Is any of you in trouble? He should pray. Is anyone happy? Let him sing songs of praise…and the prayer offered in faith will make the sick person well; the Lord will raise him up. If he has sinned, he will be forgiven. Therefore confess your sins to each other and pray for each other so that you may be healed. The prayer of a righteous man is powerful and effective.

 

James 5:13, 15-16

5) Lastly, and most importantly, Jesus Christ is my Lord and Savior, not my husband. 

I had him on a pedestal. His desire, love, and admiration fueled me. After almost ten years of marriage, I had forgotten that my value and purpose is from the Lord. None of us are perfect–not my husband, and definitely not me.
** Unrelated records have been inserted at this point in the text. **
Lemma lwp_checkpoint self (Q : WalTier -> cfg -> Prop) E c : inv c -> writer_ok self c -> synced self c ->
  (forall self' c', idle self c self' c' -> compaction self' = compaction self -> Q self' c') ->
  lwp 0 (WalTier_checkpoint_cache self) Q E c.
Proof.
  intros Hi Hok Hs HQ. eapply wp_mono; [|eapply lwp_rets; [apply rets_WalTier_checkpoint|]].
  2: { eapply (lwp_leaves spares 0 _ (fun s c' => rely 0 c c' /\ writer_ok s c' /\ compaction s = compaction self
         /\ opts (core s) = opts (core self))); [done|apply changes_WalTier_checkpoint|].
       by apply (wp_WalTier_checkpoint P ns). }
  intros s c' [[(Hr & Hok' & Hcm & Ho) Hl] He]. cbn beta in He. apply HQ; [|done]. apply idle_intro; auto.
Qed.

Lemma lwp_collect self (Q : WalTier * Result GarbageStatus StoreError -> cfg -> Prop) E c :
  inv c -> writer_ok self c -> synced self c ->
  (forall r c', idle self c r.1 c' -> compaction r.1 = compaction self -> Q r c') -> lwp 0 (collect_garbage self) Q E c.
Proof.
  intros Hi Hok Hs HQ.
  eapply wp_mono; [|eapply (lwp_leaves (removes (garbage self)) _ _ (collected_ok P ns 0 self c))].
  - intros r c' [(Hr & Hok' & Hcore & Hcm & _) Hl]. apply HQ; [|done]. apply idle_intro; rewrite ?Hcore; auto.
  - intros m m' (k & Hk & ->). unfold spares. apply lookup_delete_ne.
    pose proof (go_dead _ _ _ (wo_garbage _ _ _ _ (proj1 Hok))) as Hd. rewrite Forall_forall in Hd.
    destruct (Hd k Hk) as (L & _ & Hkey & _). by eapply snap_key_not_wal.
  - by apply changes_collect_loop.
  - by apply (wp_collect_garbage P ns).
Qed.

Lemma lwp_refresh self (Q : WalTier * Result bool WalError -> cfg -> Prop) E c :
  inv c -> writer_ok self c -> synced self c ->
  (forall r c', idle self c r.1 c' -> r.2 = Ok false -> Q r c') -> lwp 0 (WalTier_refresh self) Q E c.
Proof.
  intros Hi Hok Hs HQ. unfold WalTier_refresh. apply wp_bind.
  apply (lwp_spares _ (fun s c' => rely 0 c c' /\ writer_ok s c' /\ core s = core self)).
  { auto with changes. }
  { by apply (wp_sync_compaction P ns). }
  intros s1 c1 (Hr1 & Hok1 & Hcore1) Hl1. pose proof Hr1 as (Hi1 & _).
  assert (synced s1 c1) as Hs1 by by eapply synced_still; [rewrite Hcore1|..].
  destruct Hs1 as [(o & Hlo & He) _]. unfold Core_refresh, MAX_RACES. cbn [refresh_loop].
  rewrite (opts_ok_wal_key P) by apply (wo_core _ _ _ _ (proj1 Hok1)). rewrite He.
  apply wp_bind, wp_bind. eapply wp_mono;
    [|apply (lwp_request _ (fun r w => r = Ok NotModified /\ log_of w = log_of c1.2) (fun _ c' => rely 0 c1 c'))].
  - intros r c2 [Hr2 [-> Hl2]]. cbn [Proc.wp]. pose proof (rely_trans _ _ _ _ _ _ Hr1 Hr2) as Hr. pose proof Hr2 as (Hi2 & Hg2 & _).
    assert (with_core (core s1) s1 = s1) as -> by by destruct s1.
    apply wp_bind. apply (lwp_spares _ (fun s c' => rely 0 c2 c' /\ writer_ok s c' /\ core s = core s1)).
    + auto with changes.
    + apply (wp_discard_superseded_fold P ns); [done|eapply writer_pre_mono; [done|done|apply Hok1]|]. by intros.
    + intros s3 c3 (Hr3 & Hok3 & Hcore3) Hl3. apply HQ; [|done]. cbn [fst r_superseded unchanged queue_superseded].
      apply idle_intro; [done|done|by eapply rely_trans|done|congruence|congruence|congruence].
  - by apply (wp_get_if_changed P ns).
  - intros c2 s r [Hr2 Hl2'] Hg Hsane. destruct (Hl2' eq_refl) as [Hl2 _]. pose proof (inv_wf _ _ _ (rely_inv _ _ _ _ _ Hr2)) as Hwf.
    pose proof (get_if_changed_answers _ _ _ _ _ Hg Hwf Hsane) as Ha.
    destruct (get_if_changed_law _ _ _ _ _ Hg Hwf Hsane) as (_ & Hc & _).
    unfold log_of in *. cbn. rewrite Hc, Hl2. split; [|done]. rewrite Hl2, Hlo in Ha.
    by rewrite bool_decide_eq_true_2 in Ha.
Qed.

Lemma lwp_flush_loop n attempt self (Q : WalTier * Result unit WalError -> cfg -> Prop) E c :
  inv c -> writer_ok self c -> synced self c -> roomy (opts (core self)) (entries c.1) ->
  (forall r c', idle self c r.1 c' -> r.2 = Ok tt -> Q r c') -> lwp 0 (flush_loop n attempt self) Q E c.
Proof.
  intros Hi Hok Hs Hroom HQ. destruct n as [|n]; cbn [flush_loop]; [by apply HQ; [apply idle_refl|]|].
  destruct (negb (has_pending_fold self)); [by apply HQ; [apply idle_refl|]|].
  apply wp_bind, lwp_try_install; [done|done|done|constructor|by rewrite app_nil_r|].
  intros [s1 r] c1 (Hins & Hr & Hi1 & Hg1 & Hent1 & Hs1 & Ho1). cbn [fst snd] in *. subst r.
  unfold install_ok in Hins. cbn [fst snd] in Hins. destruct Hins as (_ & _ & Hpush & _ & _ & Hfold).
  assert (pushed (next_lsn (image (core self))) [] s1 = s1) as Hp by by destruct s1. rewrite Hp in Hpush.
  rewrite Hfold. cbn [andb]. rewrite app_nil_r in Hent1.
  destruct n as [|n]; cbn [flush_loop]; rewrite ?Hfold; cbn [negb]; apply HQ; by try split_and!.
Qed.

(** A flush fails only with the failure of a compaction, or of a deletion. *)
Definition maintenance_error (e : WalError) : Prop :=
  match e with CompactionError _ | StoreFailure _ => True | _ => False end.
Definition maintained {A} (r : Result A WalError) : Prop := match r with Ok _ => True | Err e => maintenance_error e end.

Lemma maintained_status self : maintained (current_compaction_status self).
Proof. unfold current_compaction_status. by destruct (compaction self). Qed.

Lemma rets_wait_status self : rets (wait_for_compaction self : proc _) (fun r => maintained r.2).
Proof. unfold wait_for_compaction. apply rets_skip. intros s1. apply rets_skip. intros s2. apply maintained_status. Qed.

Lemma lwp_flush self (Q : WalTier * Result MaintenanceStatus WalError -> cfg -> Prop) E c :
  inv c -> writer_ok self c -> synced self c -> roomy (opts (core self)) (entries c.1) ->
  (forall r c', idle self c r.1 c' -> maintained r.2 -> Q r c') -> lwp 0 (flush self) Q E c.
Proof.
  intros Hi Hok Hs Hroom HQ. unfold flush. apply wp_bind.
  eapply wp_mono; [|apply lwp_rets; [apply rets_wait_status|]].
  2: { apply (lwp_core_same _ self (fun r c' => idle self c r.1 c'));
         [done|done|apply changes_wait|by apply (wp_wait_for_compaction P ns)|done]. }
  intros [s1 r] c1 [Hid1 Hm]. cbn [fst snd] in Hid1, Hm. destruct r as [st|e]; [|by apply HQ].
  pose proof Hid1 as (Hi1 & _ & Hok1 & Hs1 & Ho1 & He1).
  apply wp_bind, lwp_flush_loop; [done|done|done|by rewrite Ho1, He1|].
  intros [s2 r] c2 Hid2 Hr. cbn [snd] in Hr. subst r. pose proof (idle_trans _ _ _ _ _ _ Hid1 Hid2) as Hid02.
  pose proof Hid02 as (Hi2 & _ & Hok2 & Hs2 & _).
  apply wp_bind, lwp_checkpoint; [done..|]. intros s3 c3 Hid3 _.
  pose proof (idle_trans _ _ _ _ _ _ Hid02 Hid3) as Hid03. pose proof Hid03 as (Hi3 & _ & Hok3 & Hs3 & _).
  apply wp_bind, lwp_collect; [done..|]. intros [s4 r] c4 Hid4 _. apply HQ; [by eapply idle_trans|].
  cbn [snd]. destruct r as [g|e]; [|done]. pose proof (maintained_status s4) as Hm4. by destruct (current_compaction_status s4).
Qed.

(** ** Opening the log *)

Lemma decode_empty o : opts_ok P o -> decode (emitted empty) (limits o) = Ok empty.
Proof.
  intros Ho. pose proof (oo_bytes _ _ Ho). pose proof (oo_entries _ _ Ho). apply decode_ok.
  split; [done|]. split; [by split_and!|]. split; [change (9 <= max_image_bytes o); lia|]. change (0 <= max_live_entries o). lia.
Qed.

(** The handle's [Core] after an open: it holds the log's validator, and
    nothing has been appended. *)
Definition owned o' c (r : Result Core WalError) c' : Prop :=
  inv c' /\ grows c c' /\ entries c'.1 = entries c.1
  /\ exists co st, r = Ok co /\ log_of c'.2 = Some st /\ etag co = Some (st_etag st) /\ opts co = o'.

(** The snapshot that an image references is there and within the limit. *)
Definition snapshot_fits o im w : Prop :=
  forall sr, img_snapshot im = Some sr ->
    exists ob, contents (w_store w) !! sr_key sr = Some ob /\ zlen (st_data ob) <= max_snapshot_bytes o.

Lemma changes_open_finish o ca stored im st : changes spares 0 (open_finish o ca stored im st : proc _).
Proof. unfold open_finish. pose proof reads_retain_cache as Hr. change_walk. Qed.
For whoever keeps the whole law and yet stumbles at just one point is guilty of breaking it all.

 

James 2:10

My husband can’t save me and I can’t save him. Jesus Christ took care of that almost 2,000 years ago.

There are still days I fight to control the images and thoughts in my mind. There are days I just want to cry in my best friend’s arms, and I hate that the one who comforts me is also the one who hurt me.

lessons-learned-from-my-husbands-porn-addiction

Satan Seeks to Destroy Marriages

Sin is gross. It hurts. Sin is dark.

Sexual sin destroys trust beyond comprehension.

Satan is prowling like a lion seeking to devour each and every one of our marriages. He is seeking to destroy the most intimate and grace-filled institution that represents Christ’s love for us. 

Be on guard. Stay in the Word. Devote yourself to prayer. And…

…put on the full armor of God, so that when the day of evil comes, you may be able to stand your ground, and after you have done everything, to stand.